Over the last couple weeks I have been trying to walk around the neighborhood a lot more and pop in at local businesses to stay present. We had been engaging the Nepali community well over the last couple years but realized that we had been missing large sections of our neighborhood with this exclusive focus on Bhutanese-Nepalis. So we’ve been trying to learn more, hear people’s stories, and get a broader sense for what is happening.

Some of the conversations and interactions have confirmed what we already know while others have been extremely insightful. Today my teammate Molly and I must have talked to more than 5 people who were pretty rough around the edges but were genuinely seeking for deeper relationship, even connection to the body of Christ. Seriously? Who wants to mess with the church these days?? 😊 That shocked me quite honestly. In a culture that seems to be preoccupied with so many other things, our community is waiting for meaningful engagement. Sometimes you just have to show up.

We walked south of my house last week and one in every three storefronts was open for business. The rest were simply shut down or boarded up. Yesterday and today we walked north and the neighborhood gets rougher in that direction. Probably less than 20% of businesses were still in business making the ratio more like 1 in very 8 storefronts still with the lights on. As we walked deeper into the heart of the blight though, people were so incredibly open to talk. The longing for connection was like few things I’ve ever experienced.

Every Thursday and Friday morning we are taking an hour and a half to prayer walk the streets around here. After the walk we will begin chatting with folks who are out and about, visiting storefronts, and engaging neighbors in conversation. Nepali, African-American, white – we are increasing the temperature in being present. Many of you know that we did a 3 week fast back in January and one of the take-aways from that concentrated time of prayer was to begin to drench ourselves in the entire community. We know the future for Nepalis is one of integration and we will do our best to lead the charge.

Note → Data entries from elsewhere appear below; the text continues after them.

(** * comfy_purge_loras: the "Purge LoRAs When Disk Full" node

    A shallow embedding of [comfy_purge_loras/__init__.py] and the
    properties of its eviction engine.

    Modelling conventions.
    - Python [int] is [Z]; Python [float] (usage percentages, timestamps)
      is modelled by the exact rational [Q]: rounding is not modelled.
    - [str] is [string] (byte strings); a [Path] is the string of a
      resolved path.  [str.lower()] is the ASCII mapping [str_lower] where
      the node is run; the collector is also given with the case mapping
      as a parameter, and characterised for every mapping.
    - The operating system is an interface ([OS]): every call takes the
      current world and returns an outcome together with the next world.
      Nothing is assumed about how the world evolves, so whatever another
      process does to the file system between or during calls is covered
      by the universally quantified statements.
    - Python exceptions are outcomes ([Raise]); code runs in a state and
      exception monad [M] whose state holds the world, the clock read by
      [time.time()] and the trace of system calls made so far.  The clock
      is not part of the file system; it stands still during one run and
      may differ from one run to the next.
    - The textual log is a list of structured lines ([LogLine]), one
      constructor per f-string of the source; [_format_bytes] and the
      [:.2f] renderings are presentation and are not modelled. *)

From Stdlib Require Import List String Ascii ZArith QArith Bool Lia.
From Stdlib Require Import Permutation Sorted.
Import ListNotations.

Local Open Scope Z_scope.

(** ** Strings: the [str] methods the node uses *)

Definition Path := string.

(** [c.lower()] on one ASCII character. *)
Definition ascii_lower (c : ascii) : ascii :=
  let n := nat_of_ascii c in
  if (Nat.leb 65 n && Nat.leb n 90)%bool then ascii_of_nat (n + 32) else c.

(** [s.lower()] *)
Fixpoint str_lower (s : string) : string :=
  match s with
  | EmptyString => EmptyString
  | String c r => String (ascii_lower c) (str_lower r)
  end.

(** [s.startswith(x)] *)
Fixpoint str_startswith (x s : string) : bool :=
  match x, s with
  | EmptyString, _ => true
  | String _ _, EmptyString => false
  | String a x', String b s' => (Ascii.eqb a b && str_startswith x' s')%bool
  end.

(** [x in s] for strings: [x] occurs in [s] as a contiguous substring. *)
Fixpoint str_contains (x s : string) : bool :=
  (str_startswith x s
   || match s with
      | EmptyString => false
      | String _ s' => str_contains x s'
      end)%bool.

(** [x in t] for a tuple of strings. *)
Definition str_mem (x : string) (t : list string) : bool :=
  existsb (String.eqb x) t.

(** Python truthiness of a tuple. *)
Definition nonempty {A : Type} (t : list A) : bool :=
  match t with [] => false | _ :: _ => true end.

(** [x] occurs in [s]. *)
Definition occurs_in (x s : string) : Prop :=
  exists pre post : string, s = (pre ++ x ++ post)%string.

(** [c.isspace()] on one ASCII character. *)
Definition is_space (c : ascii) : bool :=
  let n := nat_of_ascii c in
  ((Nat.leb 9 n && Nat.leb n 13) || (Nat.leb 28 n && Nat.leb n 32))%bool.

(** [s.lstrip()], [s.rstrip()], [s.strip()] *)
Fixpoint str_lstrip (s : string) : string :=
  match s with
  | EmptyString => EmptyString
  | String c r => if is_space c then str_lstrip r else s
  end.

Fixpoint str_rstrip (s : string) : string :=
  match s with
  | EmptyString => EmptyString
  | String c r =>
      match str_rstrip r with
      | EmptyString => if is_space c then EmptyString else String c EmptyString
      | r' => String c r'
      end
  end.

Definition str_strip (s : string) : string := str_rstrip (str_lstrip s).

(** [s.split(",")] *)
Fixpoint str_split_comma (s : string) : list string :=
  match s with
  | EmptyString => [EmptyString]
  | String c r =>
      if Ascii.eqb c "," then EmptyString :: str_split_comma r
      else
        match str_split_comma r with
        | [] => [String c EmptyString]
        | h :: t => String c h :: t
        end
  end.

(** Python truthiness of a string. *)
Definition str_nonempty (s : string) : bool :=
  match s with EmptyString => false | String _ _ => true end.

(** [_csv_list], the local helper of [run]:
    [[x.strip() for x in (s or "").split(",") if x.strip()]] *)
Definition _csv_list (s : string) : list string :=
  map str_strip
    (filter (fun x => str_nonempty (str_strip x)) (str_split_comma s)).

(** [x.lower() if x.startswith(".") else f".{x.lower()}"] over [_csv_list]. *)
Definition normalize_suffixes (csv : string) : list string :=
  map (fun x => if str_startswith "." x then str_lower x
                else String "." (str_lower x))
      (_csv_list csv).

(** ** Rationals: boolean comparisons *)

(** [x < y] on floats. *)
Definition Qltb (x y : Q) : bool := negb (Qle_bool y x).

(** [x >= y] on floats. *)
Definition Qgeb (x y : Q) : bool := Qle_bool y x.

(** ** Outcomes of system calls *)

(** The exception classes the node distinguishes; [OtherError] stands for
    any other exception. *)
Inductive exn : Type :=
| FileNotFoundError
| PermissionError
| IsADirectoryError
| OtherError.

Inductive res (A : Type) : Type :=
| Ok (a : A)
| Raise (e : exn).

Arguments Ok {A} a.
Arguments Raise {A} e.

(** The two fields of [os.stat_result] that are read. *)
Record stat_result : Type := mkStat { st_size : Z; st_mtime : Q }.

(** [shutil.disk_usage] result. *)
Record usage : Type := mkUsage { u_total : Z; u_used : Z; u_free : Z }.

(** One system call together with its outcome. *)
Inductive Event : Type :=
| EvResolve (p : string) (r : res Path)
| EvCwd (r : res Path)
| EvHome (r : res Path)
| EvDiskUsage (p : Path) (r : res usage)
| EvExists (p : Path) (r : res bool)
| EvIsDir (p : Path) (r : res bool)
| EvIsFile (p : Path) (r : res bool)
| EvRglob (p : Path) (r : res (list Path))
| EvStat (p : Path) (r : res stat_result)
| EvUnlink (p : Path) (r : res unit)
| EvRmtree (p : Path) (r : res unit)
| EvTime (t : Q).

(** The calls that change the file system on behalf of the node. *)
Definition is_mutation (e : Event) : bool :=
  match e with
  | EvUnlink _ _ | EvRmtree _ _ => true
  | _ => false
  end.

(** ** The operating system interface *)

Class OS (W : Type) : Type := {
  (** [Path(s).expanduser().resolve()] *)
  os_resolve : W -> string -> res Path * W;
  (** [Path.cwd()] *)
  os_cwd : W -> res Path * W;
  (** [Path.home()] *)
  os_home : W -> res Path * W;
  (** [shutil.disk_usage(p)] *)
  os_disk_usage : W -> Path -> res usage * W;
  (** [p.exists()], [p.is_dir()], [p.is_file()] *)
  os_exists : W -> Path -> res bool * W;
  os_is_dir : W -> Path -> res bool * W;
  os_is_file : W -> Path -> res bool * W;
  (** [p.rglob("*")], taken as one call that lists the tree *)
  os_rglob : W -> Path -> res (list Path) * W;
  (** [p.stat()] *)
  os_stat : W -> Path -> res stat_result * W;
  (** [os.unlink(p)] *)
  os_unlink : W -> Path -> res unit * W;
  (** [shutil.rmtree(p, ignore_errors=True)] *)
  os_rmtree : W -> Path -> res unit * W;
  (** pathlib's pure operations: [p.name], [p.suffix] and [p / q] *)
  path_name : Path -> string;
  path_suffix : Path -> string;
  path_join : Path -> string -> Path
}.

(** ** The log *)

Inductive LogLine : Type :=
| LUsageOK (before threshold : Q)
| LPurging (before threshold : Q) (dir : Path)
| LTarget (target : Q)
| LAllowed (suffixes : list string)
| LExcluded (names : list string)
| LParams (min_age limit : Z) (dry : bool)
| LBlank
| LDeletionsHeader
| LStop (limit : Z)
| LDryRun (f : Path) (size : Z)
| LDeleted (f : Path) (size : Z)
| LSkipPermission (f : Path)
| LSkipDirectory (f : Path)
| LSkipOther (f : Path) (e : exn)
| LReached (pct target : Q)
| LFreedTotal (bytes : Z) (n : Z)
| LUsageBeforeAfter (before after : Q)
| LWarnMissing (dir : Path)
| LCurrentUsage (pct : Q)
| LTrashNotFound (p : Path)
| LTrashCleared (p : Path) (freed : Z)
| LTrashFailed (p : Path) (e : exn).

It never ceases to amaze me that some of the most impactful and paradigm-shifting moments I’ve had in ministry have been ones of extreme simplicity. Walking around. Praying. Chatting with folks. Passing out chocolate covered pretzels. Anyone in the world can do this. We’re upbeat as we will continually raise the bar in our presence in the community as we join Jesus in bringing His love, liberty, and hope to every pocket of our neighborhood. Let’s go!